# missing modules, kernel backtracking

## terryclough

Hello There!

My name is Terry.  I use Micro$oft, and I need help.

I am stuck at Section 16 par. Final network configuration.  

Following the gentoo 1.1a install directions to the letter, my first stumbling point was when I unselected SMP support during the make menuconfig section.  The compile process did not seem to get past make dep.  Other people had this problem and simply added SMP support.  I researched at LDP and with google but could not figure out how to tell the compiler that I have only one CPU.
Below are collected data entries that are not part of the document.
(** Hypotheses [In x l] over a computed list: one case per element. *)
Ltac solve_in :=
  repeat match goal with
  | H : False |- _ => contradiction H
  | H : In _ _ |- _ =>
      cbn in H; repeat destruct H as [H|H]; try contradiction; try discriminate;
      try (injection H as ?); subst
  end.

Lemma no_mutation_app (t t' : trace) :
  no_mutation (t ++ t') = no_mutation t && no_mutation t'.
Proof. unfold no_mutation. apply forallb_app. Qed.

Lemma last_event_snoc (t : trace) (e : event) : last_event (t ++ [e]) = Some e.
Proof. unfold last_event. rewrite rev_app_distr. reflexivity. Qed.

Lemma get_branch_info_queries (E : env) (o : outcome (ustr * list ustr)) (t : trace) :
  get_branch_info E [] = (o, t) -> no_mutation t = true.
Proof.
  intros Hrun. unfold_run Hrun. split_run Hrun. all: reflexivity.
Qed.

(** C2 (evaluation at the failing input): [git fetch -p] exits with status
    128, yet [sync] goes on with [git pull --rebase], reports the latest
    commit, restores the stash and returns [Ok(())] with its completion
    message. *)
Theorem sync_ignores_fetch_failure :
  let tr := snd (sync (env_fetch_fails (Err OperationCanceled) TypedNo) []) in
  fst (sync (env_fetch_fails (Err OperationCanceled) TypedNo) []) = Ret tt /\
  run_git (env_fetch_fails (Err OperationCanceled) TypedNo) [] fetch_args
    = Ran (Exited 128) [] (bytes_of ("fatal: unable to access remote" ++ nl)) /\
  find_index (is_exec fetch_args) tr = Some 10%nat /\
  find_index (is_exec pull_args) tr = Some 12%nat /\
  last_event tr = Some (EvPrint (bold (u "git sync complete ^.^"))).
Proof. vm_compute. repeat split. Qed.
Question#1. How does one specify to the compiler the number of processors available?

I found refrences to adding a SMP="1"  env variable to the Makefile to add support for multi-CPU's.  Is there a similar env variable to limit to one CPU?
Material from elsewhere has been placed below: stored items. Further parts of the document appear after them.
Lemma get_files_selects_witness :
  disk = disk
  /\ exists rules_ exts,
       load_rules (VDict rules) disk = (Ok rules_, disk)
       /\ accepted_extensions bench rules_ = Ok exts
       /\ bench_paths
          = List.filter
              (fun x => existsb (String.eqb (OsPath.splitext_ext x)) exts)
              (_get_files "data" disk)
       /\ forall p,
            In p bench_paths
            <-> In p (_get_files "data" disk)
                /\ In (OsPath.splitext_ext p) exts.
Proof.
  apply (get_files_selects bench "data" (VDict rules) disk bench_paths disk).
  vm_compute. reflexivity.
Defined.

Lemma no_path_analysis_no_parse_witness :
  get_info_from_path "data/sub-01/rest.vhdr" rules_without_non_bids
  = Ok (deep_merge_N [rules_without_non_bids; []]).
Proof.
  apply (no_path_analysis_no_parse "data/sub-01/rest.vhdr"
           rules_without_non_bids).
  left. reflexivity.
Defined.

Lemma mapping_keeps_merged_rules_witness :
  exists merged,
    get_info_from_path "data/sub-01/rest.vhdr" rules = Ok merged
    /\ forall k,
         k <> "IO" -> k <> "dataset_description" -> k <> "non-bids" ->
         dict_get k (bench_record "01" "out/sub-01_eeg.vhdr")
         = dict_get k merged.
Proof.
  apply (mapping_keeps_merged_rules quiet "data/sub-01/rest.vhdr" rules "out"
           false false disk (bench_record "01" "out/sub-01_eeg.vhdr")
           (VBool false)
           (snd (apply_rules_to_single_file quiet "data/sub-01/rest.vhdr"
                   (VDict rules) "out" false false disk))).
  - intros c fr w. cbn [exec_command quiet]. unfold quiet_exec.
    destruct (String.eqb c "pass"); split; reflexivity.
  - vm_compute. reflexivity.
Defined.

Lemma string_command_recorded_as_list_witness :
  dict_get "non-bids" (bench_record "01" "out/sub-01_eeg.vhdr")
  = Some (VDict (dict_set "code_execution"
                   (VList [VStr "raw.no_such_method()"])
                   [("eeg_extension", VStr "vhdr");
                    ("path_analysis", path_rules);
                    ("code_execution", VStr "raw.no_such_method()")])).
Proof.
  apply (string_command_recorded_as_list quiet "data/sub-01/rest.vhdr" rules
           "out" false false disk (bench_record "01" "out/sub-01_eeg.vhdr")
           (VBool false)
           (snd (apply_rules_to_single_file quiet "data/sub-01/rest.vhdr"
                   (VDict rules) "out" false false disk))
           [("entities", VDict [("task", VStr "rest"); ("subject", VStr "01")]);
            ("dataset_description", VDict [("Name", VStr "demo")]);
            ("sidecar", VDict [("PowerLineFrequency", VInt 50)]);
            ("non-bids", VDict [("eeg_extension", VStr "vhdr");
                                ("path_analysis", path_rules);
                                ("code_execution",
                                 VStr "raw.no_such_method()")])]
           [("eeg_extension", VStr "vhdr");
            ("path_analysis", path_rules);
            ("code_execution", VStr "raw.no_such_method()")]
           "raw.no_such_method()").
  - intros c fr w. cbn [exec_command quiet]. unfold quiet_exec.
    destruct (String.eqb c "pass"); split; reflexivity.
  - vm_compute. reflexivity.
  - reflexivity.
  - reflexivity.
  - vm_compute. reflexivity.
Defined.

Lemma sidecar_rules_overlay_witness :
  exists final,
    sidecar_overlay bench (mk_path_object "out" "sub-01" "" "") rules (VInt 60)
      (with_files
         (<["out/sub-01_eeg.json" :=
              VDict [("SamplingFrequency", VInt 500);
                     ("RecordingDuration", VInt 1)]]> (files disk)) disk)
    = (Ok (VStr (OsPath.replace (json_text bench (VDict final)) nl "")),
       with_files
         (<["out/sub-01_eeg.json" := VDict final]>
            (files
               (with_files
                  (<["out/sub-01_eeg.json" :=
                       VDict [("SamplingFrequency", VInt 500);
                              ("RecordingDuration", VInt 1)]]> (files disk))
                  disk)))
         (with_files
            (<["out/sub-01_eeg.json" :=
                 VDict [("SamplingFrequency", VInt 500);
                        ("RecordingDuration", VInt 1)]]> (files disk)) disk))
    /\ dict_get "RecordingDuration" final = Some (VInt 60)
    /\ forall k,
         k <> "RecordingDuration" ->
         dict_get k final
         = match dict_get k [("PowerLineFrequency", VInt 50)] with
           | Some v => Some v
           | None =>
               dict_get k [("SamplingFrequency", VInt 500);
                           ("RecordingDuration", VInt 1)]
           end.
Proof.
  apply (sidecar_rules_overlay bench (mk_path_object "out" "sub-01" "" "")
           rules (VInt 60)
           (with_files
              (<["out/sub-01_eeg.json" :=
                   VDict [("SamplingFrequency", VInt 500);
                          ("RecordingDuration", VInt 1)]]> (files disk)) disk)
           (mk_path_object "out" "sub-01" "eeg" ".json")
           "out/sub-01_eeg.json"
           [("SamplingFrequency", VInt 500); ("RecordingDuration", VInt 1)]
           [("PowerLineFrequency", VInt 50)]).
  - reflexivity.
  - intros w0. vm_compute. reflexivity.
  - vm_compute. reflexivity.
  - reflexivity.
  - reflexivity.
Defined.

End RulesExtras.

(** ** What a dry run leaves alone *)

Module DryRun.
Import Doc PathAnalysis World Collab Rules ExtraClaims WorldFacts.

Lemma keeps_bind {A B} (m : M A) (k : A -> M B) :
  keeps_files m -> (forall a, keeps_files (k a)) -> keeps_files (bind m k).
Proof.
  intros Hm Hk w. unfold bind. specialize (Hm w).
  destruct (m w) as [[a|e] w1]; simpl in *; [|exact Hm].
  now rewrite Hk.
Qed.

Lemma keeps_ret {A} (a : A) : keeps_files (ret a).
Proof. intros w. reflexivity. Qed.

Lemma keeps_raise {A} e : keeps_files (@raise A e).
Proof. intros w. reflexivity. Qed.

Lemma keeps_lift {A} (r : result A) : keeps_files (lift r).
Proof. intros w. reflexivity. Qed.

Lemma keeps_print line : keeps_files (print line).
Proof. intros w. reflexivity. Qed.

Lemma keeps_load_rules rules : keeps_files (load_rules rules).
Proof.
  intros w. destruct rules; try reflexivity. simpl. unfold read_file.
  now destruct (files w !! s).
Qed.

Section WithEnv.
Context (E : Env).
Hypothesis reading : forall f, keeps_files (read_raw E f).
Hypothesis executing : forall c r w, files (snd (exec_command E c r w)) = files w.
Hypothesis describing :
  forall d ro b, keeps_files (update_dataset_description E d ro b).

Lemma keeps_run_commands fuel : forall i fr,
  keeps_files (run_commands E fuel i fr).
Proof.
  induction fuel as [|fuel IH]; intros i fr w; cbn [run_commands];
    destruct (nth_error (fr_commands fr) i) as [[ | | |c| | ]|];
    try reflexivity.
  pose proof (executing c fr w) as Hex.
  destruct (exec_command E c fr w) as [[[traceback|] fr1] w1]; simpl in Hex.
  - unfold bind, print. rewrite IH. exact Hex.
  - rewrite IH. exact Hex.
Qed.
After enabling SMP in the .config the kernel compiled with no problems.  From this point I made it smoothly to the Final network configuration.  I typed modprobe -c having forgot the driver name for my nic and this is the message I received:

modprobe: Can't open dependencies file /lib/modules/2.4.19/modules.dep (No such file or directory)

Looking in /lib/modules, I found only the 2.4.18-xfs dir.  Now in the /usr/src I found linux-2.4.18-xfs, the linux sym-link to this dir, and a linux-2.4.19-rc1 dir.  I am using XFS for all but the boot and swap partions and so upon the suggestion of the emerge sys-kernel/linux-sources message I did an emerge sys-kernel/xfs-sources.

Question#2. What the heck?!

Why did this happen, I only tried emerging the sys-kernel/xfs-sources and did not try emerging the gentoo-sources.  However I may not need worry about the sys-kernel/xfs-sources.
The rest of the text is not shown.